• _Data in this exercise_
(** X2: when the file does not open or the scanner stops with an error,
    the reader still returns; the package and core counts and the node are
    those of the receiver before the call, and the thread count is the
    host's logical CPU count. *)
Theorem getCPUInfo_scan_failed :
  forall (pf : string -> option Z) (host : CPUHost) (si : SysInfo),
    regularHost host = true ->
    scanFailed host = true ->
    exists si',
      getCPUInfo pf host si = Returned si' /\
      CPU.Cpus (siCPU si') = CPU.Cpus (siCPU si) /\
      CPU.Cores (siCPU si') = CPU.Cores (siCPU si) /\
      CPU.Threads (siCPU si') = Z.of_nat (NumCPU host) /\
      siNode si' = siNode si.
Proof.
  intros pf host si Hreg Hfail.
  destruct (getCPUInfo_returns pf host si Hreg) as [si' E].
  exists si'. split; [exact E |].
  pose proof (getCPUInfo_threads pf host si si' E) as Ht.
  unfold getCPUInfo, scanFailed in *.
  destruct (cpuInfoFile host) as [[lines scanErr]|].
  - subst scanErr.
    destruct (scanLines pf _ lines) as [st|] eqn:Es; simpl in E; [| discriminate].
    injection E as <-. simpl in *.
    destruct (scanLines_counts_kept pf _ _ _ Es) as [Hc Hk]. simpl in Hc, Hk.
    repeat split; assumption.
  - injection E as <-. simpl in *. repeat split; assumption.
Qed.

Lemma getCPUInfo_scan_failed_witness :
  regularHost (mkCPUHost 8 (Some (twoProcessors, true))) = true /\
  scanFailed (mkCPUHost 8 (Some (twoProcessors, true))) = true /\
  exists si',
    getCPUInfo noFloat (mkCPUHost 8 (Some (twoProcessors, true)))
      (mkSysInfo guest CPU.zero) = Returned si' /\
    CPU.Cpus (siCPU si') = 0 /\ CPU.Cores (siCPU si') = 0 /\
    CPU.Threads (siCPU si') = 8.
Proof.
  split; [reflexivity |]. split; [reflexivity |].
  destruct (getCPUInfo_scan_failed noFloat (mkCPUHost 8 (Some (twoProcessors, true)))
              (mkSysInfo guest CPU.zero) eq_refl eq_refl)
    as (si' & E & Hc & Hk & Ht & _).
  exists si'. repeat split; assumption.
Defined.

(* ===================================================================== *)
(** ** First seen wins *)
(* ===================================================================== *)

Lemma firstValue_cons (k text : string) (rest : list string) :
  firstValue k (text :: rest)
  = if String.eqb (firstValue k [text]) "" then firstValue k rest
    else firstValue k [text].
Proof.
  simpl. destruct (field text) as [[k' v]|]; [| reflexivity].
  destruct (String.eqb k' k); simpl; [| reflexivity].
  destruct (String.eqb_spec v ""); simpl; [reflexivity |].
  destruct (String.eqb_spec v ""); [contradiction | reflexivity].
Qed.

Ltac eqb_subst :=
  repeat match goal with
         | H : String.eqb ?a ?b = true |- _ => apply String.eqb_eq in H; subst
         end.

Section FirstSeen.

Variable pf : string -> option Z.

Lemma scanLine_vendor_flags (st st' : scanState) (text : string) :
  scanLine pf st text = Returned st' ->
  CPU.Vendor (cpuFacts st')
  = (if String.eqb (CPU.Vendor (cpuFacts st)) "" then firstValue "vendor_id" [text]
     else CPU.Vendor (cpuFacts st)) /\
  CPU.Flags (cpuFacts st')
  = (if String.eqb (CPU.Flags (cpuFacts st)) "" then firstValue "flags" [text]
     else CPU.Flags (cpuFacts st)).
Proof.
  unfold scanLine, firstValue, field.
  destruct (Split2_cases text) as [[k E]|[k [v E]]]; rewrite E; simpl;
    intros H; unfold obind in H; repeat case_match; simplify_eq; simpl;
    eqb_subst; simpl in *; try discriminate; auto.
  all: repeat match goal with
              | H : String.eqb _ _ = false |- _ => apply String.eqb_neq in H
              end.
  all: repeat match goal with
              | H : negb (String.eqb _ _) = false |- _ =>
                  apply negb_false_iff, String.eqb_eq in H
              end.
  all: split; congruence.
Qed.

Lemma scanLines_vendor_flags (lines : list string) :
  forall st st', scanLines pf st lines = Returned st' ->
    CPU.Vendor (cpuFacts st')
    = (if String.eqb (CPU.Vendor (cpuFacts st)) "" then firstValue "vendor_id" lines
       else CPU.Vendor (cpuFacts st)) /\
    CPU.Flags (cpuFacts st')
    = (if String.eqb (CPU.Flags (cpuFacts st)) "" then firstValue "flags" lines
       else CPU.Flags (cpuFacts st)).
Proof.
  induction lines as [|text rest IH]; intros st st' H.
  - simpl in H. injection H as <-. simpl.
    split;
      match goal with
      | |- context [String.eqb ?a ""] => destruct (String.eqb_spec a "")
      end; congruence.
  - simpl in H.
    destruct (scanLine pf st text) as [st1|] eqn:E1; simpl in H; [|discriminate].
    destruct (IH _ _ H) as [Hv Hf].
    destruct (scanLine_vendor_flags _ _ _ E1) as [Hv1 Hf1].
    rewrite !(firstValue_cons _ text rest). rewrite Hv, Hf, Hv1, Hf1.
    split.
    + destruct (String.eqb_spec (CPU.Vendor (cpuFacts st)) "") as [_|Hne].
      * reflexivity.
      * destruct (String.eqb_spec (CPU.Vendor (cpuFacts st)) ""); [contradiction | reflexivity].
    + destruct (String.eqb_spec (CPU.Flags (cpuFacts st)) "") as [_|Hne].
      * reflexivity.
      * destruct (String.eqb_spec (CPU.Flags (cpuFacts st)) ""); [contradiction | reflexivity].
Qed.

End FirstSeen.

(** X3: on a stream with regular lines, the vendor returned is the one the
    receiver had, and when it had none, the value of the first vendor_id
    line whose value is not empty; the same holds for the feature flags and
    the flags lines.  This does not depend on whether the scanner ended
    with an error. *)
Theorem getCPUInfo_first_vendor_flags :
  forall (pf : string -> option Z) (host : CPUHost) (si : SysInfo)
         (lines : list string) (scanErr : bool),
    cpuInfoFile host = Some (lines, scanErr) ->
    forallb regular lines = true ->
    exists si',
      getCPUInfo pf host si = Returned si' /\
      CPU.Vendor (siCPU si')
      = (if String.eqb (CPU.Vendor (siCPU si)) "" then firstValue "vendor_id" lines
         else CPU.Vendor (siCPU si)) /\
      CPU.Flags (siCPU si')
      = (if String.eqb (CPU.Flags (siCPU si)) "" then firstValue "flags" lines
         else CPU.Flags (siCPU si)).
Proof.
  intros pf host si lines scanErr Hfile Hreg.
  destruct (getCPUInfo_returns pf host si) as [si' E].
  { unfold regularHost. rewrite Hfile. exact Hreg. }
  exists si'. split; [exact E |].
  unfold getCPUInfo in E. rewrite Hfile in E.
  destruct (scanLines pf _ lines) as [st|] eqn:Es; simpl in E; [| discriminate].
  destruct (scanLines_vendor_flags pf _ _ _ Es) as [Hv Hf]. simpl in Hv, Hf.
  destruct scanErr; injection E as <-; simpl.
  - split; assumption.
  - destruct (virtualized (siNode si)); simpl; split; assumption.
Qed.

Lemma getCPUInfo_first_vendor_flags_witness :
  exists si',
    getCPUInfo noFloat
      (mkCPUHost 2 (Some ([line "vendor_id" ""; line "flags" "fpu vme";
                           line "vendor_id" "GenuineIntel";
                           line "vendor_id" "AuthenticAMD"; line "flags" "fpu"], false)))
      (mkSysInfo bareMetal CPU.zero) = Returned si' /\
    CPU.Vendor (siCPU si') = "GenuineIntel" /\
    CPU.Flags (siCPU si') = "fpu vme".
Proof.
  exact (getCPUInfo_first_vendor_flags noFloat
           (mkCPUHost 2 (Some ([line "vendor_id" ""; line "flags" "fpu vme";
                                line "vendor_id" "GenuineIntel";
                                line "vendor_id" "AuthenticAMD"; line "flags" "fpu"], false)))
           (mkSysInfo bareMetal CPU.zero) _ false eq_refl eq_refl).
Defined.
(** * Entanglement calculator: enumeration, pattern analysis,
      canonicalisation and rule mining

    A shallow embedding of the TypeScript sources of the entanglement
    calculator, followed by the properties that the specification states
    about them.

    Conventions of the embedding.
    - A JavaScript [number] that holds an integer is a [Z]; board sizes and
      loop indices of the enumerator and of the pattern analyser are [nat].
    - A [Grid] ([number[][]]) is a [list (list Z)].  Reading [g[r][c]]
      yields [option Z]; [None] stands for [undefined].
    - A [throw] is the [Throw] constructor of [result].
    - A JavaScript [Map] is an association list in insertion order.  Where
      the source keys a map by [JSON.stringify v] and later reads the key
      back with [JSON.parse], the association list is keyed by [v] itself:
      [JSON_stringify] is injective (lemma [JSON_stringify_inj]), so both
      maps have the same entries in the same order.
    - [Array.prototype.sort] with the comparator
      [(a, b) => a[0] - b[0] || a[1] - b[1]] is [merge_sort point_le]: two
      points that compare equal are equal, hence the sorted array does not
      depend on the sorting algorithm (lemma [sortPoints_unique]). *)

From stdpp Require Import base list strings pretty sorting gmap.
From Stdlib Require Import ZArith Lia Ascii.
(** * CRUD services of the FastAPI repository: a shallow embedding

    Three services are modelled, each from its source file:
    - [Todo]       the todo API over a MongoDB collection (MongoDB/routes/route.py,
                   MongoDB/schema/schemas.py, MongoDB/models/todos.py);
    - [Relational] the book API over SQLAlchemy and SQLite (SQL/main.py,
                   SQL/models.py, SQL/schemas.py);
    - [InMemory]   the book API over the process-wide list BOOKS (basics.py).

    Handlers are functions in a small state-and-exception monad over the
    store.  What the handlers read from their environment (the clock, a
    freshly generated identifier) is an explicit argument. *)

From Stdlib Require Import ZArith Ascii Floats Uint63.
From stdpp Require Import gmap strings list fin_maps pretty.

Local Open Scope string_scope.
Local Open Scope Z_scope.
Local Open Scope list_scope.

(** ** Exceptions and the handler monad *)

(** [HTTPException] is FastAPI's exception, answered with its status code.
    Any other exception escapes the handler and is answered with status 500;
    the ones that the modelled code can meet are listed. *)
Inductive error :=
  | HTTPException (status_code : Z) (detail : string)
  | IntegrityError
  | InvalidRequestError
  | DuplicateKeyError
  | TypeError.

Inductive outcome (A : Type) :=
  | Return (a : A)
  | Raise (e : error).
Arguments Return {A} a.
Arguments Raise {A} e.

Definition HTTP_200_OK : Z := 200.
Definition HTTP_400_BAD_REQUEST : Z := 400.
Definition HTTP_404_NOT_FOUND : Z := 404.

(** The status code of the answer to a request: the one its route declares
    ([status_code=...] in the decorator, 200 when it declares none) when the
    handler returns, the one of the [HTTPException] when it raises one, and
    500 for any other exception. *)
Definition answered {A} (declared : Z) (o : outcome A) : Z :=
  match o with
  | Return _ => declared
  | Raise (HTTPException status_code _) => status_code
  | Raise _ => 500
  end.

(** A computation over a store of type [S]. *)
Definition handler (S A : Type) : Type := S → outcome A * S.

Definition ret {S A} (a : A) : handler S A := λ s, (Return a, s).

Definition raise {S A} (e : error) : handler S A := λ s, (Raise e, s).

Definition bind {S A B} (m : handler S A) (k : A → handler S B) : handler S B :=
  λ s, match m s with
       | (Return a, s') => k a s'
       | (Raise e, s') => (Raise e, s')
       end.

Notation "x <~ m ;; k" := (bind m (λ x, k))
  (at level 100, m at next level, right associativity).
Notation "m ;;; k" := (bind m (λ _, k))
  (at level 100, right associativity).

(** A field of an update body as the client sent it: left out, sent as
    [null], or sent with a value. *)
Inductive sent (A : Type) :=
  | Omitted
  | Null
  | Given (a : A).
Arguments Omitted {A}.
Arguments Null {A}.
Arguments Given {A} a.

(** ** Python numbers *)

Module PyNum.

(** A JSON number of a response: a Python [int] or a [float] (binary64). *)
Inductive number :=
  | PyInt (z : Z)
  | PyFloat (x : float).

(** [float(z)]; exact for |z| < 2^53. *)
Definition float_of_int (z : Z) : float :=
  if z <? 0 then PrimFloat.opp (PrimFloat.of_uint63 (Uint63.of_Z (- z)))
  else PrimFloat.of_uint63 (Uint63.of_Z z).

(** [a / b] on integers, for [b <> 0]: the float nearest to the quotient
    (for operands below 2^53, the division of the two converted operands). *)
Definition truediv (a b : Z) : float :=
  PrimFloat.div (float_of_int a) (float_of_int b).

(** The integer nearest to [n / d] for [0 < d], a tie going to the even one. *)
Definition nearest_even (n d : Z) : Z :=
  let q := n / d in
  let r := n mod d in
  if 2 * r <? d then q
  else if d <? 2 * r then q + 1
  else if Z.even q then q else q + 1.

(** [round(x, ndigits)] on a float, for [0 <= ndigits]: the float nearest to
    the decimal with [ndigits] places that is nearest to the exact value of
    [x] (ties to even), as CPython computes it through the correctly rounded
    decimal string of [x]. *)
Definition round (x : float) (ndigits : Z) : float :=
  match Prim2SF x with
  | S754_finite s m e =>
      if 0 <=? e then x
      else
        let h := nearest_even (Z.pos m * 10 ^ ndigits) (2 ^ (- e)) in
        let r := PrimFloat.div (float_of_int h) (float_of_int (10 ^ ndigits)) in
        if s then PrimFloat.opp r else r
  | _ => x
  end.

End PyNum.

(** ** The todo service (MongoDB) *)

(** The part of the [bson] package the routes use.  [ObjectId s] is the
    constructor applied to a string: [None] stands for [InvalidId]. *)
Class Bson := {
  ObjId : Type;
  ObjId_eq_dec :: EqDecision ObjId;
  ObjectId : string → option ObjId;
  ObjId_str : ObjId → string;
}.

Module Todo.
Section Routes.
Context `{Bson}.

(** Values of document fields, of the kinds the routes write.  [VDate t] is
    a UTC datetime as the collection keeps it, [t] counted in milliseconds
    since the epoch. *)
Inductive value :=
  | VStr (s : string)
  | VBool (b : bool)
  | VDate (t : Z)
  | VNull.

#[export] Instance value_eq_dec : EqDecision value.
Proof. solve_decision. Defined.

(** A stored document: the identifier MongoDB keeps under ["_id"], and the
    remaining fields as a dictionary. *)
Record document := Document {
  _id : ObjId;
  fields : gmap string value;
}.

(** A query document such as [{"_id": oid}], [{"complete": True}] or [{}]:
    a conjunction of equalities. *)
Record query := Query {
  q_id : option ObjId;
  q_fields : gmap string value;
}.

Definition by_id (oid : ObjId) : query := Query (Some oid) ∅.
Definition by_fields (m : gmap string value) : query := Query None m.

Definition Matches (q : query) (d : document) : Prop :=
  match q_id q with Some oid => _id d = oid | None => True end ∧
  map_Forall (λ k v, fields d !! k = Some v) (q_fields q).

#[export] Instance Matches_dec q d : Decision (Matches q d).
Proof. unfold Matches. destruct (q_id q); apply _. Defined.

(** The calls made on the collection, in the order they are made. *)
Inductive storage_call :=
  | call_find_one
  | call_insert_one
  | call_update_one
  | call_delete_one
  | call_delete_many
  | call_count_documents.

Record collection := Collection {
  docs : list document;
  calls : list storage_call;
}.

Definition logged (c : storage_call) (w : collection) (l : list document) : collection :=
  Collection l (calls w ++ [c]).

(** [$set]: the pairs of the update document are written over the fields. *)
Definition set_fields (upd : list (string * value)) (f : gmap string value)
  : gmap string value :=
  foldl (λ acc kv, <[kv.1 := kv.2]> acc) f upd.

Definition find_one (q : query) : handler collection (option document) :=
  λ w, (Return (snd <$> list_find (Matches q) (docs w)), logged call_find_one w (docs w)).

(** [insert_one]: the driver gives the document the generated identifier
    [new_id]; the unique index on ["_id"] refuses a duplicate. *)
Definition insert_one (new_id : ObjId) (f : gmap string value) : handler collection ObjId :=
  λ w, match list_find (Matches (by_id new_id)) (docs w) with
       | Some _ => (Raise DuplicateKeyError, logged call_insert_one w (docs w))
       | None => (Return new_id, logged call_insert_one w (docs w ++ [Document new_id f]))
       end.

Definition update_one (q : query) (upd : list (string * value)) : handler collection unit :=
  λ w, match list_find (Matches q) (docs w) with
       | Some (i, d) =>
           (Return (), logged call_update_one w
                          (<[i := Document (_id d) (set_fields upd (fields d))]> (docs w)))
       | None => (Return (), logged call_update_one w (docs w))
       end.

(** [delete_one] and [delete_many] return [deleted_count]. *)
Definition delete_one (q : query) : handler collection Z :=
  λ w, match list_find (Matches q) (docs w) with
       | Some (i, _) => (Return 1, logged call_delete_one w (delete i (docs w)))
       | None => (Return 0, logged call_delete_one w (docs w))
       end.

Definition delete_many (q : query) : handler collection Z :=
  λ w, (Return (Z.of_nat (length (filter (Matches q) (docs w)))),
        logged call_delete_many w (filter (λ d, ¬ Matches q d) (docs w))).

Definition count_documents (q : query) : handler collection Z :=
  λ w, (Return (Z.of_nat (length (filter (Matches q) (docs w)))),
        logged call_count_documents w (docs w)).

(** *** models/todos.py *)

Record TodoCreate := {
  tc_name : string;
  tc_description : string;
  tc_complete : bool;
}.

Record TodoUpdate := {
  tu_name : sent string;
  tu_description : sent string;
  tu_complete : sent bool;
}.

(** The attribute of a parsed model: [None] is the default of every field of
    [TodoUpdate], so a field left out and a field sent as [null] read alike. *)
Definition attribute {A} (inj : A → value) (x : sent A) : value :=
  match x with
  | Given a => inj a
  | Omitted | Null => VNull
  end.

Definition TodoUpdate_model_dump (t : TodoUpdate) : list (string * value) :=
  [("name", attribute VStr (tu_name t));
   ("description", attribute VStr (tu_description t));
   ("complete", attribute VBool (tu_complete t))].

Definition TodoCreate_model_dump (t : TodoCreate) : list (string * value) :=
  [("name", VStr (tc_name t));
   ("description", VStr (tc_description t));
   ("complete", VBool (tc_complete t))].

(** *** schema/schemas.py *)

Record serial := Serial {
  s_id : string;
  s_name : value;
  s_description : value;
  s_complete : value;
  s_created_at : value;
  s_updated_at : value;
}.

Definition individual_serial (todo : document) : serial :=
  {| s_id := ObjId_str (_id todo);
     s_name := default (VStr "") (fields todo !! "name");
     s_description := default (VStr "") (fields todo !! "description");
     s_complete := default (VBool false) (fields todo !! "complete");
     s_created_at := default VNull (fields todo !! "created_at");
     s_updated_at := default VNull (fields todo !! "updated_at") |}.

(** *** routes/route.py *)

Definition validate_object_id (id : string) : handler collection ObjId :=
  match ObjectId id with
  | Some oid => ret oid
  | None => raise (HTTPException HTTP_400_BAD_REQUEST ("Invalid ID format: " +:+ id))
  end.

Definition not_found {A} (id : string) : handler collection A :=
  raise (HTTPException HTTP_404_NOT_FOUND ("Todo with ID " +:+ id +:+ " not found")).

Definition get_todo (id : string) : handler collection serial :=
  object_id <~ validate_object_id id;;
  todo <~ find_one (by_id object_id);;
  match todo with
  | None => not_found id
  | Some todo => ret (individual_serial todo)
  end.

(** [now1] and [now2] are the two readings of [datetime.utcnow()]. *)
Definition create_todo (new_id : ObjId) (todo : TodoCreate) (now1 now2 : Z)
  : handler collection serial :=
  let todo_dict := TodoCreate_model_dump todo
                   ++ [("created_at", VDate now1)] ++ [("updated_at", VDate now2)] in
  inserted_id <~ insert_one new_id (set_fields todo_dict ∅);;
  created_todo <~ find_one (by_id inserted_id);;
  match created_todo with
  | None => raise TypeError
  | Some created_todo => ret (individual_serial created_todo)
  end.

• _Work item_
Repeat precisely the lines of the data starting at the one containing "Definition validate_object_id (id", last line included.

• _Written answer_
Definition validate_object_id (id : string) : handler collection ObjId :=
  match ObjectId id with
  | Some oid => ret oid
  | None => raise (HTTPException HTTP_400_BAD_REQUEST ("Invalid ID format: " +:+ id))
  end.

Definition not_found {A} (id : string) : handler collection A :=
  raise (HTTPException HTTP_404_NOT_FOUND ("Todo with ID " +:+ id +:+ " not found")).

Definition get_todo (id : string) : handler collection serial :=
  object_id <~ validate_object_id id;;
  todo <~ find_one (by_id object_id);;
  match todo with
  | None => not_found id
  | Some todo => ret (individual_serial todo)
  end.

(** [now1] and [now2] are the two readings of [datetime.utcnow()]. *)
Definition create_todo (new_id : ObjId) (todo : TodoCreate) (now1 now2 : Z)
  : handler collection serial :=
  let todo_dict := TodoCreate_model_dump todo
                   ++ [("created_at", VDate now1)] ++ [("updated_at", VDate now2)] in
  inserted_id <~ insert_one new_id (set_fields todo_dict ∅);;
  created_todo <~ find_one (by_id inserted_id);;
  match created_todo with
  | None => raise TypeError
  | Some created_todo => ret (individual_serial created_todo)
  end.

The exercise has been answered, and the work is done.